Thus emodepside appears to selectively activate the SLO-1 K+ current that is present in nematodes but has less effect on the SLO-1 K+ currents of vertebrates. This can explain the selective toxicity of the drug. The existence and mechanisms of resistance to emodepside in nematode parasites remain to be studied but could involve several different mechanisms including changes in the splice forms of the SLO-1 K+ channel or its regulation by different signaling cascades. However, such resistance, depending on the specific mechanism, might be countered (Verma et al., 2007, 2009) by a selective agonist for the FMRFamide PF1 receptor and/or a selective antagonist of the FMRFamide AF1 receptor which would activate a SLO-1 K+-like current and increase the efficacy of emodepside. An increased knowledge of the physiology of target site of emodepside provides a new way of designing drug combinations.
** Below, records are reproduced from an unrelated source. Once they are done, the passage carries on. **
(** When the raw read has returned dictionaries that lack a register
    (the chunk that carried it was lost), the first descriptor of the
    batch decides: if one of its registers is missing, [read_values]
    ends in [UnboundLocalError], raised while the [KeyError] handler
    formats its message; if its registers are there, [read_values]
    returns normally and the descriptors with a missing register just
    have no entry. *)
Theorem read_values_first_descriptor_decides (list_set : list string -> list string)
    (d f : nat) (a : TagData) (rest : list TagData) (s s' : state)
    (ev : raw_values) (es : raw_status) :
  _read_tags d f (list_set (flat_tags (a :: rest))) None None s
  = (Ok (RPair (Some ev) (Some es)), s') ->
  ev <> [] ->
  ((exists e, lookup_all ev (tags a) = inr e) ->
   read_values list_set d f (a :: rest) s = (Raise UnboundLocalError, s')) /\
  ((exists tv ts, lookup_all ev (tags a) = inl tv /\ lookup_all es (tags a) = inl ts) ->
   exists res, read_values list_set d f (a :: rest) s = (Ok res, s')).
Proof.
  intros E Hne.
  assert (R : read_values list_set d f (a :: rest) s =
              lift (for_eco_tags (lang_map (self s')) ev (Some es) (a :: rest)
                      (mkFrame PyDict.empty None None)) s').
  { unfold read_values. unfold bind at 1. rewrite E.
    unfold bind at 1. cbn [unpack ret].
    destruct ev as [|kv ev]; [contradiction|]. reflexivity. }
  split.
  - intros [e He]. rewrite R. cbn [for_eco_tags]. unfold try_body. rewrite He.
    reflexivity.
  - intros (tv & ts & Hv & Hs). rewrite R. cbn [for_eco_tags].
    pose proof (for_eco_tags_bound (lang_map (self s')) ev (Some es) rest) as B.
    assert (T : t_values (fst (try_body (lang_map (self s')) ev (Some es) a
                                 (mkFrame PyDict.empty None None))) <> None /\
                t_states (fst (try_body (lang_map (self s')) ev (Some es) a
                                 (mkFrame PyDict.empty None None))) <> None).
    { unfold try_body. rewrite Hv, Hs.
      destruct (decode_function a tv) as [v|e]; [|cbn; split; discriminate].
      destruct ts as [|st0 ts']; [cbn; split; discriminate|].
      destruct (translate a); [|cbn; split; discriminate].
      destruct (tags a) as [|t0 r0]; [cbn; split; discriminate|].
      destruct (PyDict.get (lang_map (self s')) t0) as [value_map|];
        [|cbn; split; discriminate].
      destruct (translate_value value_map v); cbn; split; discriminate. }
    destruct (try_body (lang_map (self s')) ev (Some es) a
                (mkFrame PyDict.empty None None)) as [f' oe].
    cbn [fst] in T. destruct T as [Tv Ts].
    destruct (B f' Tv Ts) as [res Eres].
    exists res. destruct oe as [e|]; [rewrite handler_bound by assumption|];
      rewrite Eres; reflexivity.
Qed.
Lemma configure_commands_store_all ip ssid wifi_pass mqtt_host mqtt_port
    mqtt_user mqtt_pass topic web_user web_pass (f : @ConfigureFrame W) :
  configure_commands ip ssid wifi_pass mqtt_host mqtt_port
    mqtt_user mqtt_pass topic web_user web_pass f =
  store_all ip web_user web_pass
    (commands ssid wifi_pass mqtt_host mqtt_port mqtt_user mqtt_pass topic)
    {| cf_sys := cf_sys f; res := [] |}.
Proof.
  unfold configure_commands, commands.
  destruct (truthy mqtt_user), (truthy mqtt_pass), (truthy topic); reflexivity.
Qed.

Lemma commands_names_NoDup ssid wifi_pass mqtt_host mqtt_port mqtt_user mqtt_pass topic :
  NoDup (map fst (commands ssid wifi_pass mqtt_host mqtt_port
                    mqtt_user mqtt_pass topic)).
Proof.
  unfold commands.
  destruct (truthy mqtt_user), (truthy mqtt_pass), (truthy topic); simpl;
    by apply (bool_decide_unpack _).
Qed.

Lemma configure_redact_run (f : @ConfigureFrame W) :
  configure_redact f =
    (Returns (redacted (res f)), {| cf_sys := cf_sys f; res := redacted (res f) |}).
Proof.
  unfold configure_redact, redacted, res_set, modify, gets, when, mbind, M_bind.
  simpl. by destruct (dict_has _ _).
Qed.

Lemma dict_lookup_redacted k (d : dict) :
  dict_lookup "Password1" d <> None ->
  dict_lookup k (redacted d) =
    if secret_key k then (fun _ => VStr "***") <$> dict_lookup k d
    else dict_lookup k d.
Proof.
  intros Hp. unfold redacted, secret_key.
  rewrite dict_has_set. simpl.
  destruct (String.eqb k "Password1") eqn:E1; simpl.
  - apply String.eqb_eq in E1. subst k.
    destruct (dict_lookup "Password1" d) eqn:Hd; [simpl|done].
    destruct (dict_has "MqttPassword" d).
    + by rewrite dict_lookup_set_ne, dict_lookup_set_eq.
    + by rewrite dict_lookup_set_eq.
  - apply String.eqb_neq in E1.
    destruct (String.eqb k "MqttPassword") eqn:E2; simpl.
    + apply String.eqb_eq in E2. subst k. unfold dict_has.
      destruct (dict_lookup "MqttPassword" d) eqn:Hd; simpl.
      * by rewrite dict_lookup_set_eq.
      * by rewrite dict_lookup_set_ne.
    + apply String.eqb_neq in E2.
      destruct (dict_has "MqttPassword" d);
        rewrite ?(dict_lookup_set_ne "MqttPassword") by done;
        by rewrite dict_lookup_set_ne.
Qed.

Lemma map_fst_zip {A B} (l : list A) (k : list B) :
  length l <= length k -> map fst (zip l k) = l.
Proof.
  revert k. induction l as [|a l IH]; intros [|b k] Hlen; simpl in *;
    [done | done | lia |].
  rewrite IH; [done | lia].
Qed.

Lemma dict_lookup_zip_None k (names : list string) (rs : list value) :
  k ∉ names -> dict_lookup k (zip names rs) = None.
Proof.
  revert rs. induction names as [|n names IH]; intros [|r rs] Hk; simpl; try done.
  apply not_elem_of_cons in Hk as [Hne Hk].
  apply String.eqb_neq in Hne. rewrite Hne. by apply IH.
Qed.
Lemma bulk_create_spec (objs : list IngredientAmount) (db : Database) :
  outcome (bulk_create unique_together objs) db = Ok tt
  /\ exists new,
      let db' := exec (bulk_create unique_together objs) db in
      appends_rows db db' new
      /\ (forall row, In row new -> In (pair_of row) objs)
      /\ (forall obj, In obj objs -> In obj (map pair_of (ingredientinrecipe_rows db')))
      /\ (ids_unique db -> ids_unique db')
      /\ (unique_together = true -> pairs_unique db -> pairs_unique db').
Proof.
  unfold bulk_create. revert db. induction objs as [|obj objs IH]; intros db.
  - split; [reflexivity|]. exists []. cbv zeta.
    split; [apply appends_rows_refl|]. repeat split; auto; intros ? [].
  - destruct (insert_ignore_conflicts_spec obj db) as (O & n1 & A1 & P1 & I1 & U1 & Q1).
    cbv zeta in A1, I1, U1, Q1.
    destruct (IH (exec (insert_ignore_conflicts unique_together obj) db))
      as (O' & n2 & A2 & P2 & I2 & U2 & Q2).
    cbv zeta in A2, I2, U2, Q2.
    cbn [for_each]. rewrite outcome_bind, exec_bind, O. split; [exact O'|].
    exists (n1 ++ n2)%list. cbv zeta.
    split; [eapply appends_rows_trans; eauto|].
    split; [|split; [|split]].
    + intros row I. apply in_app_iff in I. destruct I as [I|I].
      * left. symmetry. now apply P1.
      * right. now apply P2.
    + intros kw [<-|I]; [|now apply I2].
      destruct A2 as (_ & R & _). rewrite R, map_app, in_app_iff. now left.
    + auto.
    + auto.
Qed.

End BulkCreate.

Lemma filter_holds_unique (kw : IngredientAmount) (rows : list IngredientInRecipe)
  (x y : IngredientInRecipe) (rest : list IngredientInRecipe) :
  NoDup (map pair_of rows) -> filter (holds kw) rows <> x :: y :: rest.
Proof.
  intros D E.
  assert (Ix : In x (filter (holds kw) rows)) by (rewrite E; now left).
  assert (Iy : In y (filter (holds kw) rows)) by (rewrite E; right; now left).
  assert (N : NoDup (map pair_of (filter (holds kw) rows))).
  { clear E Ix Iy. induction rows as [|r rows IH]; simpl; [constructor|].
    inversion D as [|? ? N D']; subst.
    destruct (holds kw r); [|auto]. simpl. constructor; [|auto].
    intros I. apply N. apply in_map_iff in I. destruct I as (z & Ez & Iz).
    apply filter_In in Iz. rewrite <- Ez. apply in_map. tauto. }
  apply filter_In in Ix, Iy. destruct Ix as [_ Hx], Iy as [_ Hy].
  apply holds_pair in Hx, Hy. rewrite E in N. simpl in N.
  inversion N as [|? ? N1 _]; subst. apply N1. left. congruence.
Qed.
(** Where the pattern does not match at the current code unit, the code
    unit is kept and the replacement goes on behind it. *)
Lemma replace_all_go_skip (f : nat) (r : Re.regexp) (repl : string)
    (pos : nat) (prev : option ascii) (c : ascii) (rest : string) :
  Re.m (Re.re_ic r) (Re.re_ast r) (fun s => Some s) (Re.MState pos prev (String c rest) [])
  = None ->
  Re.replace_all_go (S f) r repl pos prev (String c rest)
  = String c (Re.replace_all_go (S f) r repl (S pos) (Some c) rest).
Proof.
  intro Hmiss. cbn [Re.replace_all_go Re.search]. rewrite Hmiss.
  destruct (Re.search (Re.re_ic r) (Re.re_ast r) (S pos) (Some c) rest) as [mr |] eqn:E;
    [| reflexivity].
  apply search_from in E.
  replace (Re.mr_index mr - pos) with (S (Re.mr_index mr - S pos)) by lia.
  cbn [Str.take append].
  destruct (Re.mr_text mr); [destruct (Re.mr_after mr) |]; reflexivity.
Qed.

(** Where the pattern matches a non-empty text at the current code unit,
    the replacement is put out and the replacement goes on behind the
    match. *)
Lemma replace_all_go_hit (f : nat) (r : Re.regexp) (repl : string)
    (pos : nat) (prev : option ascii) (rest : string) (st' : Re.mstate) :
  Re.m (Re.re_ic r) (Re.re_ast r) (fun s => Some s) (Re.MState pos prev rest []) = Some st' ->
  Str.take (Re.m_pos st' - pos) rest <> "" ->
  Re.replace_all_go (S f) r repl pos prev rest
  = Re.substitution r repl
      (Re.Match pos (Str.take (Re.m_pos st' - pos) rest) (Re.m_caps st') (Re.m_rest st'))
    ++ Re.replace_all_go f r repl
         (pos + String.length (Str.take (Re.m_pos st' - pos) rest))
         (Re.last_of prev (Str.take (Re.m_pos st' - pos) rest)) (Re.m_rest st').
Proof.
  intros Hhit Htext. cbn [Re.replace_all_go].
  assert (E : Re.search (Re.re_ic r) (Re.re_ast r) pos prev rest
              = Some (Re.Match pos (Str.take (Re.m_pos st' - pos) rest) (Re.m_caps st')
                        (Re.m_rest st'))).
  { destruct rest; cbn [Re.search]; rewrite Hhit; reflexivity. }
  rewrite E. cbn [Re.mr_index Re.mr_text Re.mr_after].
  rewrite Nat.sub_diag.
  destruct (Str.take (Re.m_pos st' - pos) rest) eqn:Et; [congruence |].
  destruct rest; reflexivity.
Qed.
Definition act (c : Component) (a : action) : Component :=
  match a with
  | Input value =>
      {| world := setInputValue value (world c); rendered := rendered c |}
  | Send =>
      {| world := handleSendMessage (rendered c) (world c);
         rendered := rendered c |}
  | Key key =>
      {| world := handleKeyPress (rendered c) key (world c);
         rendered := rendered c |}
  | Wait ms =>
      {| world := elapse ms (world c); rendered := rendered c |}
  | Rerender =>
      {| world := world c; rendered := state (world c) |}
  end.

Definition play (acts : list action) (c : Component) : Component :=
  fold_left act acts c.

(** The component mounted at time [t0], with its first render. *)
Definition start (t0 : nat) : Component :=
  {| world := mount t0; rendered := state (mount t0) |}.

Definition playable (c : Component) : Prop :=
  exists t0 acts, c = play acts (start t0).

Definition of_event (e : event) : action :=
  match e with
  | Change value => Input value
  | KeyPress key => Key key
  | Click => Send
  | Elapse ms => Wait ms
  end.

(** The events [es], with a render after each of them. *)
Definition rerendering (es : list event) : list action :=
  flat_map (fun e => [of_event e; Rerender]) es.

(** Every message of [l], the first at position [base] of the log (counted
    from 0), has an id no larger than its position counted from 1. *)
Fixpoint bounded (base : nat) (l : list Message) : Prop :=
  match l with
  | [] => True
  | m :: l' => id m <= base + 1 /\ bounded (S base) l'
  end.

End Rendering.

Module GridControls.
Import JS ProductGrid.

Definition isPick (e : event) : bool :=
  match e with PickItem _ => true | _ => false end.

Definition isLayout (e : event) : bool :=
  match e with PickItem _ => false | _ => true end.

(** The number of filled stars among the five of a card. *)
Definition filled (p : Product) : nat :=
  N.to_nat (N.min 5 (rating p / 10)).

End GridControls.

(** ** Facts about [trim] *)
Module JSFacts.
Import JS.

Lemma trimStart_nil_iff (s : jsstring) :
  trimStart s = [] <-> forallb isWhiteSpace s = true.
Proof.
  induction s as [|c r IH]; simpl.
  - tauto.
  - destruct (isWhiteSpace c); simpl.
    + exact IH.
    + split; discriminate.
Qed.

Lemma forallb_trimStart (s : jsstring) :
  forallb isWhiteSpace (trimStart s) = forallb isWhiteSpace s.
Proof.
  induction s as [|c r IH]; simpl; [reflexivity|].
  destruct (isWhiteSpace c) eqn:E; simpl; [exact IH|].
  now rewrite E.
Qed.

Lemma forallb_rev (f : N -> bool) (s : jsstring) :
  forallb f (rev s) = forallb f s.
Proof.
  induction s as [|c r IH]; simpl; [reflexivity|].
  rewrite forallb_app, IH. simpl.
  rewrite andb_true_r. apply andb_comm.
Qed.

Lemma rev_nil_iff (A : Type) (l : list A) : rev l = [] <-> l = [].
Proof.
  split; intros H.
  - rewrite <- (rev_involutive l), H. reflexivity.
  - subst. reflexivity.
Qed.

(** [trim] returns the empty string exactly on the strings made of white
    space only (the empty string among them). *)
Lemma trim_nil_iff (s : jsstring) :
  trim s = [] <-> forallb isWhiteSpace s = true.
Proof.
  unfold trim, trimEnd.
  rewrite <- (forallb_trimStart s), <- (forallb_rev _ (trimStart s)).
  rewrite <- trimStart_nil_iff.
  apply rev_nil_iff.
Qed.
The complex nature of SLO-1 K+ regulation suggests that if there were resistance to emodepside it would be complex in nature and therefore likely to be polygenic involving multiple mechanisms.

3. Diethylcarbamazine

Diethylcarbamazine, Fig 5A, is an antifilarial drug that has been used since 1947 against lymphatic filariasis and loiasis. It is still an important and effective antifilarial drug but its mode of action is not fully described. Diethylcarbamazine has been suggested to have an indirect, host mediated mode of action: it appears to alter host arachidonic acid, nitric oxide metabolic pathways and inhibits NF-κB, which together in an unknown way leads to immobilization and sequestration of the microfilariae (Maizels and Denham, 1992; Peixoto and Silva, 2014). Diethylcarbamazine activity against B. malayi microfilariae is abolished in inducible nitric oxide synthase knockout mice (iNOS−/−), suggesting that diethylcarbamazine activity is dependent on host inducible nitric oxide synthase (iNOS) and nitric oxide (McGarry et al., 2005).

Fig 5.

Fig 5

Open in a new tab

The combined effect of emodepside and diethylcarbamazine is greater than the effect of emodepside alone on A. suum membrane potential. A: Chemical structure of diethylcarbamazine. B: Representative current-clamp traces showing the membrane potential before, during 1 µM emodepside application (top trace) and during application of 1 µM emodepside plus 100 µM diethylcarbamazine (lower trace). The time delay between the end of the application of 100 µM diethylcarbamazine and 1 µM emodepside plus 100 µM diethylcarbamazine was 10 minutes. The change in membrane potential between the beginning of the 100 µM diethylcarbamazine and application of 1 µM emodepside plus 100 µM diethylcarbamazine was a hyperpolarization of 1.5 mV. C: Bar chart (mean ± i.e.) of diethylcarbamazine effect on emodepside-induced hyperpolarization. 100 µM diethylcarbamazine increased the hyperpolarization caused by 1 µM emodepside (p < 0.01, n = 5, unpaired t-test (Buxton et al., 2014a).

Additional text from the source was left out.